_What you are asked to do_. Pull every line that holds the word "iscntrl" from the entries.

_Data section_.
• • •

Definition set_data (f : file) (d : string) : file :=
  mk_file d (f_readable f) (f_statable f) (f_writable f).

(** The permissions of a file. *)
Definition flags (f : file) : bool * bool * bool :=
  (f_readable f, f_statable f, f_writable f).

(** The bytes at a path, none when there is no file. *)
Definition data_at (fs : filesystem) (path : string) : string :=
  match fs path with
  | Some f => f_data f
  | None => EmptyString
  end.

Definition store (fs : filesystem) (dest content : string) : filesystem :=
  fun p => if String.eqb p dest then option_map (fun f => set_data f content) (fs dest)
           else fs p.

(** [open (fpath, O_CREAT | O_WRONLY | O_APPEND, 0600)]: a file that exists
    must be writable; a file that does not is created empty, for its owner
    to read and write, where [may_create] says the directory lets it. *)
Definition open_append (may_create : string -> bool) (fs : filesystem) (fpath : string)
  : option filesystem :=
  match fs fpath with
  | Some f => if f_writable f then Some fs else None
  | None =>
      if may_create fpath
      then Some (fun p => if String.eqb p fpath then Some (mk_file EmptyString true true true)
                          else fs p)
      else None
  end.

(** The bytes a [write] on a descriptor opened with [O_APPEND] adds. *)
Definition write_append (fs : filesystem) (fpath bytes : string) : filesystem :=
  fun p => if String.eqb p fpath
           then option_map (fun f => set_data f (f_data f +++ bytes)) (fs fpath)
           else fs p.

(** [msg (priority, format, ...)]: a message is the priority, the format
    and the strings given for its [%s]; the log is the list of messages in
    the order they were issued. *)
Inductive priority : Type := LOG_ERR | LOG_WARNING.
Definition message : Type := priority * string * list string.
Definition log : Type := list message.
Definition msg (p : priority) (format : string) (args : list string) : log :=
  [(p, format, args)].

(** [nftw] with [FTW_ACTIONRETVAL | FTW_PHYS]: the callback is called on
    every entry the walk meets, in the order of the walk, until it answers
    [FTW_STOP].  The entries met are a parameter of the model. *)
Inductive typeflag : Type := FTW_F | FTW_D | FTW_DNR | FTW_NS | FTW_SL.
Inductive action : Type := FTW_CONTINUE | FTW_STOP.
Definition walk : Type := list (string * typeflag).

Fixpoint nftw {St : Type} (w : walk)
    (fn : string -> typeflag -> St -> St * log * action) (st : St) : St * log :=
  match w with
  | [] => (st, [])
  | (fpath, flag) :: w' =>
      match fn fpath flag st with
      | (st', lg, FTW_STOP) => (st', lg)
      | (st', lg, FTW_CONTINUE) =>
          let (st'', lg') := nftw w' fn st' in (st'', lg ++ lg')
      end
  end.

(** Behaviour the C standard leaves undefined has no result. *)
Inductive outcome (A : Type) : Type :=
| Done (a : A)
| Undefined.
Arguments Done {A} a.
Arguments Undefined {A}.

Definition bind {A B : Type} (o : outcome A) (k : A -> outcome B) : outcome B :=
  match o with
  | Done a => k a
  | Undefined => Undefined
  end.

End Env.

Notation "x <- o ;; k" := (Env.bind o (fun x => k))
  (at level 61, o at next level, right associativity).

(** ** [trust-file.c] *)

Module TrustFile.
Import CLib LList Env.

Definition nl : string := String LF EmptyString.

Definition TRUST_FILE_PATH : string := "/etc/fapolicyd/fapolicyd.trust".
Definition TRUST_DIR_PATH : string := "/etc/fapolicyd/trust.d/".
Definition BUFFER_SIZE : nat := 4096+1+1+1+10+1+64+1.

Arguments BUFFER_SIZE : simpl never.

Definition HEADER1 : string := "# This file contains a list of trusted files" +++ nl.
Definition HEADER2 : string := "#" +++ nl.
Definition HEADER3 : string :=
  "#  FULL PATH        SIZE                             SHA256" +++ nl.
Definition HEADER4 : string :=
  "# /home/user/my-ls 157984 61a9960bf7d255a85811f4afcac51067b8f2e4c75e21cf4f2af95319d4ed1b87"
  +++ nl.
Definition HEADER : string := HEADER1 +++ HEADER2 +++ HEADER3 +++ HEADER4.

(** [sscanf (buffer, "%4096s %lu %64s", name, &sz, sha)]: the three values
    when the call returns 3, [None] when it returns anything else.  What
    follows the third conversion is not looked at. *)
Definition sscanf_FILE_READ_FORMAT (buffer : string) : option (string * N * string) :=
  match conv_s 4096 (cstr buffer) with
  | None => None
  | Some (name, s1) =>
      match conv_lu (skip_space s1) with
      | None => None
      | Some (sz, s2) =>
          match conv_s 64 (skip_space s2) with
          | None => None
          | Some (sha, _) => Some (name, sz, sha)
          end
      end
  end.

(** [FILE_WRITE_FORMAT], ["%s %lu %s\n"]. *)
Definition FILE_WRITE_FORMAT (path : string) (size : N) (sha : string) : string :=
  path +++ " " +++ fmt_lu size +++ " " +++ sha +++ nl.

(** [iscntrl (buffer[0]) || buffer[0] == '#']; the first byte of an empty
    buffer is its terminator. *)
Definition is_comment (buffer : string) : bool :=
  match buffer with
  | String c _ => iscntrl c || Ascii.eqb c "#"
  | EmptyString => true
  end.

Section Backend.

(** Modelled from the spec: [fapolicyd-backend.h] is not part of the
    sources at hand.  Section 3 fixes the internal encoding: two leading
    characters, a tag digit and one separator, then "<size> <hash>".  The
    separator and the digit that stands for [SRC_FILE_DB] belong to the
    encoder and are parameters here. *)
Variable separator : ascii.
Variable SRC_FILE_DB : ascii.

(** Modelled from the spec: the digest of the bytes of an open file, owned
    by the hash provider ([file.h]). *)
Variable get_hash_from_fd : string -> string.

(** Modelled from the spec: [DATA_FORMAT] of [fapolicyd-backend.h], see
    [separator]. *)
Definition DATA_FORMAT (tsource : ascii) (size : N) (sha : string) : string :=
  String tsource (String separator (fmt_lu size +++ " " +++ sha)).

Definition make_path_string (fs : filesystem) (path : string) (count : Z)
  : option string * Z * log :=
  match open_read fs path with
  | None => (None, count, msg LOG_ERR "Cannot open %s" [path])
  | Some f =>
      if negb (f_statable f) then (None, count, msg LOG_ERR "Cannot stat %s" [path])
      else
        let st_size := N.of_nat (String.length (f_data f)) in
        let hash := get_hash_from_fd (f_data f) in
        let line :=
          if (count =? 0)%Z then DATA_FORMAT "0" st_size hash
          else FILE_WRITE_FORMAT path st_size hash in
        (Some line, Z.of_nat (String.length line), [])
  end.

(** One round of the loop of [write_out_list]: [snprintf] into
    [buf[BUFFER_SIZE + 1]], then [fwrite (buf, hlen, 1, f)] with the length
    [snprintf] returned, which is the length of the untruncated line. *)
Definition snprintf_item (it : list_item_t) : outcome string :=
  match snd it with
  | Some (String _ (String _ str2)) =>
      let line := fst it +++ " " +++ str2 +++ nl in
      let hlen := String.length line in
      if hlen <=? BUFFER_SIZE then Done line
      else if hlen =? BUFFER_SIZE + 1
      then Done (substring 0 BUFFER_SIZE line +++ String NUL EmptyString)
      else Undefined
  | _ => Undefined
  end.

Fixpoint write_items (l : list_t) : outcome string :=
  match l with
  | [] => Done EmptyString
  | it :: r =>
      line <- snprintf_item it ;;
      rest <- write_items r ;;
      Done (line +++ rest)
  end.

Definition write_out_list (fs : filesystem) (list : list_t) (dest : string)
  : outcome (Z * list_t * filesystem * log) :=
  if open_write fs dest then
    body <- write_items list ;;
    Done (0%Z, list, store fs dest (HEADER +++ body), [])
  else Done (1%Z, list_empty list, fs, msg LOG_ERR "Cannot delete %s" [dest]).

(** The loop of [trust_file_load] over the buffers [fgets] returns. *)
Fixpoint load_buffers (fpath : string) (bufs : list string) (list : list_t)
  : Z * list_t * log :=
  match bufs with
  | [] => (0%Z, list, [])
  | buffer :: rest =>
      if is_comment buffer then load_buffers fpath rest list
      else
        match sscanf_FILE_READ_FORMAT buffer with
        | None => (2%Z, list, msg LOG_WARNING "Can't parse %s" [cstr buffer])
        | Some (name, sz, sha) =>
            let data := DATA_FORMAT SRC_FILE_DB sz sha in
            let index := name in
            if list_contains list index then
              let '(rc, list', lg) := load_buffers fpath rest list in
              (rc, list', msg LOG_WARNING "%s contains a duplicate %s" [fpath; index] ++ lg)
            else
              let (list', _) := list_append list index (Some data) in
              load_buffers fpath rest list'
        end
  end.

Definition trust_file_load (fs : filesystem) (fpath : string) (list : list_t)
  : Z * list_t * log :=
  match open_read fs fpath with
  | None => (1%Z, list, msg LOG_ERR "Cannot open %s" [fpath])
  | Some f => load_buffers fpath (fgets_all (BUFFER_SIZE - 1) (f_data f)) list
  end.

(** The loop of [trust_file_delete_path]: the count and the list without
    the items it unlinked. *)
Fixpoint delete_items (path : string) (l : list_t) : Z * list_t :=
  match l with
  | [] => (0%Z, [])
  | it :: r =>
      let (count, r') := delete_items path r in
      if (strncmp (fst it) path (strlen path) =? 0)%Z then ((count + 1)%Z, r')
      else (count, it :: r')
  end.

Definition trust_file_delete_path (fs : filesystem) (fpath path : string)
  : outcome (Z * filesystem * log) :=
  let '(_, list, lg) := trust_file_load fs fpath [] in
  let (count, list') := delete_items path list in
  if (count =? 0)%Z then Done (count, fs, lg)
  else
    w <- write_out_list fs list' fpath ;;
    let '(_, _, fs', lg') := w in
    Done (count, fs', lg ++ lg').

(** The loop of [trust_file_update_path]. *)
Fixpoint update_items (fs : filesystem) (path : string) (l : list_t)
  : Z * list_t * log :=
  match l with
  | [] => (0%Z, [], [])
  | it :: r =>
      let '(count, r', lg') := update_items fs path r in
      if (strncmp (fst it) path (strlen path) =? 0)%Z then
        let '(data, _, lg) := make_path_string fs (fst it) 0 in
        ((count + 1)%Z, (fst it, data) :: r', lg ++ lg')
      else (count, it :: r', lg')
  end.

Definition trust_file_update_path (fs : filesystem) (fpath path : string)
  : outcome (Z * filesystem * log) :=
  let '(_, list, lg) := trust_file_load fs fpath [] in
  let '(count, list', lg1) := update_items fs path list in
  if (count =? 0)%Z then Done (count, fs, lg ++ lg1)
  else
    w <- write_out_list fs list' fpath ;;
    let '(_, _, fs', lg') := w in
    Done (count, fs', lg ++ lg1 ++ lg').

(** The loop of [trust_file_rm_duplicates]. *)
Fixpoint rm_buffers (bufs : list string) (list : list_t) : Z * list_t * log :=
  match bufs with
  | [] => (0%Z, list, [])
  | buffer :: rest =>
      if is_comment buffer then rm_buffers rest list
      else
        match sscanf_FILE_READ_FORMAT buffer with
        | None => (2%Z, list, msg LOG_WARNING "Can't parse %s" [cstr buffer])
        | Some (tpath, _, _) =>
            let list' := list_remove list tpath in
            if List.length list' =? 0 then (0%Z, list', [])
            else rm_buffers rest list'
        end
  end.

Definition trust_file_rm_duplicates (fs : filesystem) (fpath : string) (list : list_t)
  : Z * list_t * log :=
  match open_read fs fpath with
  | None => (1%Z, list, msg LOG_ERR "Cannot open %s" [fpath])
  | Some f => rm_buffers (fgets_all (BUFFER_SIZE - 1) (f_data f)) list
  end.

(** The callbacks of the walk; their state is the global [_list]. *)
Definition ftw_load (fs : filesystem) (fpath : string) (flag : typeflag)
    (_list : list_t) : list_t * log * action :=
  match flag with
  | FTW_F =>
      let '(_, _list', lg) := trust_file_load fs fpath _list in
      (_list', lg, FTW_CONTINUE)
  | _ => (_list, [], FTW_CONTINUE)
  end.

Definition ftw_rm_duplicates (fs : filesystem) (fpath : string) (flag : typeflag)
    (_list : list_t) : list_t * log * action :=
  if List.length _list =? 0 then (_list, [], FTW_STOP)
  else
    match flag with
    | FTW_F =>
        let '(_, _list', lg) := trust_file_rm_duplicates fs fpath _list in
        (_list', lg, FTW_CONTINUE)
    | _ => (_list, [], FTW_CONTINUE)
    end.

(** The accumulation of [trust_file_load_all]: the global [_list] after
    the primary file and the walk, before the merge. *)
Definition load_all_list (fs : filesystem) (w : walk) (_list : list_t)
  : list_t * log :=
  let _list0 := list_empty _list in
  let '(_, _list1, lg1) := trust_file_load fs TRUST_FILE_PATH _list0 in
  let (_list2, lg2) := nftw w (ftw_load fs) _list1 in
  (_list2, lg1 ++ lg2).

• • •

_Written solution_.
(** [iscntrl (buffer[0]) || buffer[0] == '#']; the first byte of an empty
  | String c _ => iscntrl c || Ascii.eqb c "#"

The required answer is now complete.